■ **Required work**: Verbatim, and with nothing else, reproduce the data below from its first line through the line containing "change (mant_bits - 1)".

====

(** A quotient below [2^1023] in size has one. *)
Lemma truediv_defined a b :
  b <> 0 -> Z.abs a < 2 ^ 1023 * Z.abs b -> exists x, truediv a b = Ok x.
Proof.
  intros Hb Hab. unfold truediv.
  destruct (Z.eqb_spec b 0); [lia|].
  destruct (Z.eqb_spec a 0); [eauto|].
  assert (Ha' : 0 < Z.abs a) by lia. assert (Hb' : 0 < Z.abs b) by lia.
  set (a' := Z.abs a) in *. set (b' := Z.abs b) in *. clearbody a' b'.
  destruct (quot_log2_spec a' b' Ha' Hb') as [HL1 HL2].
  set (L := quot_log2 a' b') in *. clearbody L.
  assert (HL : L <= 1022).
  { destruct (Z.le_gt_cases L 1022); [done|]. exfalso.
    rewrite (pow2_neg (- L)), (pow2_nonneg L) in HL1 by lia.
    assert (2 ^ 1023 <= 2 ^ L) by (apply Z.pow_le_mono_r; lia). nia. }
  change (mant_bits - 1) with 52. unfold min_exp.
  set (e := Z.max (-1074) (L - 52)).
  assert (He : -1074 <= e <= 970 /\ L - 52 <= e /\ (0 <= L \/ e < 0)) by lia.
  clearbody e.
  set (m := round_half_even (a' * pow2 (- e)) (b' * pow2 e)).
  assert (Hm : m * pow2 e <= 2 ^ 1023).
  { pose proof (round_half_even_le (a' * pow2 (- e)) (b' * pow2 e)) as Hle.
    fold m in Hle.
    pose proof (pow2_pos e) as Hpe. pose proof (pow2_pos (- e)) as Hpe'.
    assert (Hq : a' * pow2 (- e) / (b' * pow2 e) < 2 ^ 53).
    { apply Z.div_lt_upper_bound; [nia|].
      (* a' * 2^-e < b' * 2^e * 2^53 *)
      destruct (Z.le_gt_cases 0 L) as [HL0|HL0].
      - rewrite (pow2_neg (- L)), (pow2_nonneg L) in HL2 by lia.
        destruct (Z.le_gt_cases 0 e) as [He0|He0].
        + rewrite (pow2_neg (- e)), (pow2_nonneg e) by lia.
          assert (Hp : 2 ^ (L + 1) <= 2 ^ (e + 53))
            by (apply Z.pow_le_mono_r; lia).
          rewrite !Z.pow_add_r in Hp by lia. change (2 ^ 1) with 2 in Hp.
          assert (b' * (2 ^ L * 2) <= b' * (2 ^ e * 2 ^ 53))
            by (apply Z.mul_le_mono_nonneg_l; lia).
          lia.
        + rewrite (pow2_neg e), (pow2_nonneg (- e)) by lia.
          assert (0 < 2 ^ (- e)) by (apply Z.pow_pos_nonneg; lia).
          assert (Hp : 2 ^ (L + 1) * 2 ^ (- e) <= 2 ^ 53).
          { rewrite <- Z.pow_add_r by lia. apply Z.pow_le_mono_r; lia. }
          rewrite Z.pow_add_r in Hp by lia. change (2 ^ 1) with 2 in Hp.
          rewrite Z.mul_1_r.
          assert (a' * 2 ^ (- e) < 2 * (b' * 2 ^ L) * 2 ^ (- e))
            by (apply Z.mul_lt_mono_pos_r; lia).
          assert (b' * (2 ^ L * 2 * 2 ^ (- e)) <= b' * 2 ^ 53)
            by (apply Z.mul_le_mono_nonneg_l; lia).
          lia.
      - rewrite (pow2_neg L), (pow2_nonneg (- L)) in HL2 by lia.
        rewrite (pow2_neg e), (pow2_nonneg (- e)) by lia.
        assert (0 < 2 ^ (- e)) by (apply Z.pow_pos_nonneg; lia).
        assert (0 < 2 ^ (- L)) by (apply Z.pow_pos_nonneg; lia).
        assert (Hp : 2 ^ (1 + - e) <= 2 ^ (53 + - L))
          by (apply Z.pow_le_mono_r; lia).
        rewrite !Z.pow_add_r in Hp by lia. change (2 ^ 1) with 2 in Hp.
        rewrite Z.mul_1_r in *.
        assert (a' * 2 ^ (- L) * (2 * 2 ^ (- e)) <
                2 * b' * (2 * 2 ^ (- e))) by (apply Z.mul_lt_mono_pos_r; lia).
        assert (a' * (2 * 2 ^ (- e)) <= a' * (2 ^ 53 * 2 ^ (- L)))
          by (apply Z.mul_le_mono_nonneg_l; lia).
        nia. }
    assert (Hp : pow2 e <= 2 ^ 970).
    { unfold pow2. apply Z.pow_le_mono_r; lia. }
    assert (Hm0 : 0 <= m).
    { pose proof (round_half_even_ge (a' * pow2 (- e)) (b' * pow2 e)) as Hge.
      fold m in Hge.
      assert (0 <= a' * pow2 (- e) / (b' * pow2 e)); [|lia].
      apply Z.div_pos; nia. }
    assert (Hm : m * pow2 e <= 2 ^ 53 * 2 ^ 970)
      by (apply Z.mul_le_mono_nonneg; lia).
    by rewrite <- Z.pow_add_r in Hm by lia. }
  destruct (Z.leb_spec huge (m * pow2 e)) as [H|H]; [|eauto].
  exfalso. unfold huge in H.
  assert (2 ^ 1023 < 2 ^ 1024) by (apply Z.pow_lt_mono_r; lia). lia.
Qed.

End DivisionFacts.

(** ** How a call fails *)

Module FailureFacts.
Import PyNum PyNumFacts Runtime FrameFacts LayoutFacts DivisionFacts.

(** The loop of one fragment raises nothing: reading and appending do
    not fail in this model of the files. *)
Lemma copy_loop_no_raise max_split_size infile outfile buf_size fuel :
  forall pos bytes_written total w e,
  (copy_loop max_split_size fuel infile pos outfile buf_size bytes_written
     total w).1 <> Raise e.
Proof.
  induction fuel as [|fuel IH]; intros pos bw total w e;
    cbn [copy_loop]; destruct (bw <? max_split_size); try done.
  unfold bind at 1. unfold file_read at 1. cbv beta zeta.
  destruct (if buf_size <? 0 then _ else _) as [|b chunk]; [done|].
  unfold bind at 1. unfold file_write at 1. cbv beta zeta. apply IH.
Qed.

(** What the loop over the fragments can raise. *)
Lemma split_loop_raises max_split_size filepath filename split_dir filesize
    buf_size num_splits start_time n :
  filesize <> 0 ->
  forall split pos total w e,
  (split_loop max_split_size n split filepath filename split_dir filesize
     buf_size num_splits start_time pos total w).1 = Raise e ->
  e = IsADirectoryError \/ e = OverflowError.
Proof.
  intros Hne. induction n as [|n IH]; intros split pos total w e; [done|].
  cbn [split_loop]. unfold bind at 1.
  destruct (open_wb _ w) as [[u|e'|] w1] eqn:Ho; [| |done].
  2:{ unfold open_wb in Ho. destruct (fs w !! _) as [[|]|]; simplify_eq.
      intros [= <-]. by left. }
  unfold bind at 1. unfold bytes_left at 1. unfold bind at 1.
  pose proof (copy_loop_no_raise max_split_size filepath
                (split_path_of split_dir split) buf_size
                (S (length (contents (fs w1) filepath) - pos)) pos 0 total w1)
    as Hc.
  destruct (copy_loop _ _ _ _ _ _ _ _ w1) as [[[pos' total']|e'|] w2];
    [|by destruct (Hc e')|done].
  unfold format_elapsed_time, time_time. unfold bind at 1. unfold bind at 1.
  unfold ret at 1. unfold bind at 1. unfold lift at 1.
  destruct (truediv total' filesize) as [x|e'|] eqn:Ht; [| |done].
  2:{ destruct (truediv_raises _ _ _ Ht) as [->| ->]; intros [= <-];
        [|by right].
      unfold truediv in Ht. destruct (Z.eqb_spec filesize 0); [done|].
      destruct (total' =? 0); [done|]. by destruct (huge <=? _). }
  unfold bind at 1. unfold print at 1. apply IH.
Qed.

End FailureFacts.

Module FailureExtras.
Import PyNum PyNumFacts Runtime FrameFacts LayoutFacts DivisionFacts.
Import FailureFacts Inputs.

(** X1: whatever the arguments and the files, [split_file] raises no
    [ZeroDivisionError]: the division by [filesize] of line 101 sits
    inside the loop, which has no turn when [filesize] is [0].  An
    exception that leaves the call is an [OverflowError] (of a division)
    or comes from the files: [FileExistsError], [FileNotFoundError] or
    [IsADirectoryError]. *)
Theorem split_file_raises filepath filesize buf_size w e :
  (split_file filepath filesize buf_size w).1 = Raise e ->
  e <> ZeroDivisionError /\
  (e = OverflowError \/ e = FileExistsError \/ e = FileNotFoundError \/
   e = IsADirectoryError).
Proof.
  intros H.
  assert (He : e = OverflowError \/ e = FileExistsError \/
               e = FileNotFoundError \/ e = IsADirectoryError);
    [|split; [|exact He]; destruct He as [->|[->|[->| ->]]]; done].
  revert H. unfold split_file, split_file_at, num_splits_at.
  unfold bind at 1. unfold lift at 1.
  destruct (truediv filesize MAX_SPLIT_SIZE) as [x|e'|] eqn:Hx; [| |done].
  2:{ intros [= <-]. left.
      destruct (truediv_raises _ _ _ Hx) as [->| ->]; [|done].
      unfold truediv in Hx. change (MAX_SPLIT_SIZE =? 0) with false in Hx.
      cbv iota in Hx. destruct (filesize =? 0); [done|].
      by destruct (huge <=? _). }
  unfold bind at 1. unfold os_makedirs at 1.
  destruct (fs w !! split_dir_of filepath) as [[d|]|];
    [intros [= <-]; right; by left|..].
  all: unfold bind at 1; unfold time_time at 1; unfold bind at 1;
    unfold open_rb at 1; cbn [fs set_fs].
  all: destruct (_ !! filepath) as [[d|]|];
    [|intros [= <-]; do 3 right; done|intros [= <-]; right; right; by left].
  all: unfold bind at 1.
  all: destruct (Z.eq_dec filesize 0) as [->|Hne];
    [change (truediv 0 MAX_SPLIT_SIZE) with (Ok (Float 0 0)) in Hx;
     injection Hx as <-; done|].
  all: match goal with
       | |- context [split_loop ?m ?n ?s ?fp ?fn ?sd ?fz ?b ?ns ?st ?p ?t ?w] =>
           pose proof (split_loop_raises m fp fn sd fz b ns st n Hne s p t w)
             as Hl;
           destruct (split_loop m n s fp fn sd fz b ns st p t w)
             as [[u|e'|] w2]; [done| |done]
       end.
  all: intros [= <-]; destruct (Hl e' eq_refl) as [->| ->];
    [do 3 right; done|by left].
Qed.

====

■ **Output for this exercise**:
(** A quotient below [2^1023] in size has one. *)
Lemma truediv_defined a b :
  b <> 0 -> Z.abs a < 2 ^ 1023 * Z.abs b -> exists x, truediv a b = Ok x.
Proof.
  intros Hb Hab. unfold truediv.
  destruct (Z.eqb_spec b 0); [lia|].
  destruct (Z.eqb_spec a 0); [eauto|].
  assert (Ha' : 0 < Z.abs a) by lia. assert (Hb' : 0 < Z.abs b) by lia.
  set (a' := Z.abs a) in *. set (b' := Z.abs b) in *. clearbody a' b'.
  destruct (quot_log2_spec a' b' Ha' Hb') as [HL1 HL2].
  set (L := quot_log2 a' b') in *. clearbody L.
  assert (HL : L <= 1022).
  { destruct (Z.le_gt_cases L 1022); [done|]. exfalso.
    rewrite (pow2_neg (- L)), (pow2_nonneg L) in HL1 by lia.
    assert (2 ^ 1023 <= 2 ^ L) by (apply Z.pow_le_mono_r; lia). nia. }
  change (mant_bits - 1) with 52. unfold min_exp.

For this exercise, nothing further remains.